## Problem description
Going through the entries, how many lines include the string "else"? Answer only with the number.

[Stored data entries]
##########

(** [np.dot] of two vectors *)
Fixpoint dot (u v : list Q) : Q :=
  match u, v with
  | x :: u', y :: v' => (x * y + dot u' v')%Q
  | _, _ => 0%Q
  end.

(** [l[:n]] with Python's reading of a negative bound *)
Definition py_slice_to {A : Type} (l : list A) (n : Z) : list A :=
  if Z.leb 0 n then firstn (Z.to_nat n) l
  else firstn (Z.to_nat (Z.of_nat (length l) + n)) l.

(** [str(meta_entry.get("key") or meta_entry.get("Issue key")
         or meta_entry.get("Issue id") or "")] *)
Definition candidate_key_of (meta_entry : gmap string pyval) : string :=
  py_str (py_or (py_or (py_or (py_get meta_entry "key") (py_get meta_entry "Issue key"))
                       (py_get meta_entry "Issue id"))
                (PStr "")).

(** [candidate_key and input_key and candidate_key == input_key] *)
Definition is_self_match (candidate_key input_key : string) : bool :=
  negb (String.eqb candidate_key "") && negb (String.eqb input_key "")
  && String.eqb candidate_key input_key.

(** What the candidate loop accumulates. *)
Record scan : Type := {
  refs : list reference;
  skipped_self : list (nat * string);
  filtered : list (nat * Q)
}.

(** [for idx in top_idxs: ...], leaving the loop once [len(refs) >= top_k]. *)
Fixpoint collect_refs (idx_to_meta : meta_dict) (input_key : string)
    (row : list Q) (top_k : Z) (score_threshold : Q) (debug : bool)
    (top_idxs : list nat) (acc : scan) : scan :=
  match top_idxs with
  | [] => acc
  | idx :: rest =>
      let continue := collect_refs idx_to_meta input_key row top_k
                        score_threshold debug rest in
      match dict_get idx_to_meta idx with
      | None => continue acc
      | Some meta_entry =>
          if bool_decide (meta_entry = ∅) then continue acc
          else
            let candidate_key := candidate_key_of meta_entry in
            if is_self_match candidate_key input_key then
              continue
                {| refs := refs acc;
                   skipped_self :=
                     if debug then skipped_self acc ++ [(idx, candidate_key)]
                     else skipped_self acc;
                   filtered := filtered acc |}
            else
              let score := nth idx row 0%Q in
              if score_lt score score_threshold then
                continue
                  {| refs := refs acc;
                     skipped_self := skipped_self acc;
                     filtered := filtered acc ++ [(idx, score)] |}
              else
                let acc' :=
                  {| refs := refs acc ++
                       [{| ref_idx := idx;
                           ref_key := candidate_key;
                           ref_issue_id := py_get meta_entry "Issue id";
                           ref_summary := py_get meta_entry "Summary";
                           ref_score := score |}];
                     skipped_self := skipped_self acc;
                     filtered := filtered acc |} in
                if Z.leb top_k (Z.of_nat (length (refs acc'))) then acc'
                else continue acc'
      end
  end.

Definition empty_scan : scan :=
  {| refs := []; skipped_self := []; filtered := [] |}.

(** [assign_lru] called [n] times in a row: the picks, oldest first, and
    the file system after the last call. *)
Fixpoint assign_lru_times (n : nat) (json csv : string)
    (fs : gmap string file) : list (option string) * gmap string file :=
  match n with
  | 0 => ([], fs)
  | S n' =>
      match assign_lru json csv fs with
      | (Ok a, fs') =>
          let rest := assign_lru_times n' json csv fs' in
          (a :: fst rest, snd rest)
      | (Raise _, fs') => ([], fs')
      end
  end.

(** A name the CSV reader keeps as it is: stripped, not blank, not one of
    the placeholders. *)
Definition keeps_name (a : string) : bool :=
  String.eqb (py_strip a) a
  && negb (String.eqb a "")
  && negb (existsb (String.eqb (py_lower a)) placeholder_names).


(** ** core/ingest.py *)

Definition REQUIRED : list string :=
  ["Issue Type"; "Issue key"; "Issue id"; "Summary"].

Definition PLACEHOLDERS : list string :=
  [""; "None"; "none"; "NULL"; "null"; "########"; "N/A"; "NA"; "-"].

Definition mandatory_populated (row : gmap string pyval) : bool :=
  forallb
    (fun f =>
       match row !! f with
       | None => false
       | Some PNone => false
       | Some v => negb (existsb (String.eqb (py_strip (py_str v))) PLACEHOLDERS)
       end)
    REQUIRED.

Record append_summary : Type := {
  loaded : nat;
  skipped_duplicates : nat;
  existing : nat
}.

(** [for item in existing: k = item.get(key_field);
     if k is not None: existing_by_key[str(k)] = item] *)
Definition index_by_key (key_field : string)
    (items : list (gmap string pyval)) : gmap string (gmap string pyval) :=
  fold_left
    (fun by_key item =>
       match py_get item key_field with
       | PNone => by_key
       | k => <[py_str k := item]> by_key
       end)
    items ∅.

(** What the loop over [new_issues] carries. *)
Record append_state : Type := {
  as_items : list (gmap string pyval);
  as_by_key : gmap string (gmap string pyval);
  as_added : nat;
  as_skipped : nat
}.

Definition append_step (key_field : string) (st : append_state)
    (it : gmap string pyval) : append_state :=
  match py_get it key_field with
  | PNone =>
      {| as_items := as_items st ++ [it];
         as_by_key := as_by_key st;
         as_added := as_added st + 1;
         as_skipped := as_skipped st |}
  | k =>
      let ks := py_str k in
      if bool_decide (is_Some (as_by_key st !! ks)) then
        {| as_items := as_items st;
           as_by_key := as_by_key st;
           as_added := as_added st;
           as_skipped := as_skipped st + 1 |}
      else
        {| as_items := as_items st ++ [it];
           as_by_key := <[ks := it]> (as_by_key st);
           as_added := as_added st + 1;
           as_skipped := as_skipped st |}
  end.

(** [append_to_json_store]: [on_disk] is what [json.load] yields for
    [out_path], [None] when the file is missing, empty or corrupt; the first
    component of the result is the list the function writes back. *)
Definition append_to_json_store (new_issues : list (gmap string pyval))
    (on_disk : option (list (gmap string pyval))) (key_field : string)
    : list (gmap string pyval) * append_summary :=
  let items := default [] on_disk in
  let st := fold_left (append_step key_field) new_issues
              {| as_items := items;
                 as_by_key := index_by_key key_field items;
                 as_added := 0;
                 as_skipped := 0 |} in
  (as_items st,
   {| loaded := as_added st;
      skipped_duplicates := as_skipped st;
      existing := length (as_items st) |}).

(** [str(k)] for an item whose [key_field] is not [None]. *)
Definition item_key (key_field : string) (it : gmap string pyval)
    : option string :=
  match py_get it key_field with
  | PNone => None
  | k => Some (py_str k)
  end.

(** The string keys of the items that carry [key_field], in file order. *)
Definition store_keys (key_field : string)
    (items : list (gmap string pyval)) : list string :=
  omap (item_key key_field) items.

(** The items without [key_field], which are never deduplicated. *)
Definition keyless_items (key_field : string)
    (items : list (gmap string pyval)) : list (gmap string pyval) :=
  List.filter (fun it => bool_decide (item_key key_field it = None)) items.

(** ** core/Recommended_Actions.py *)

(** [issue.get("Issue key") or issue.get("key") or issue.get("issue_key")] *)
Definition action_key (issue : gmap string pyval) : pyval :=
  py_or (py_or (py_get issue "Issue key") (py_get issue "key"))
        (py_get issue "issue_key").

##########

## Task solution
7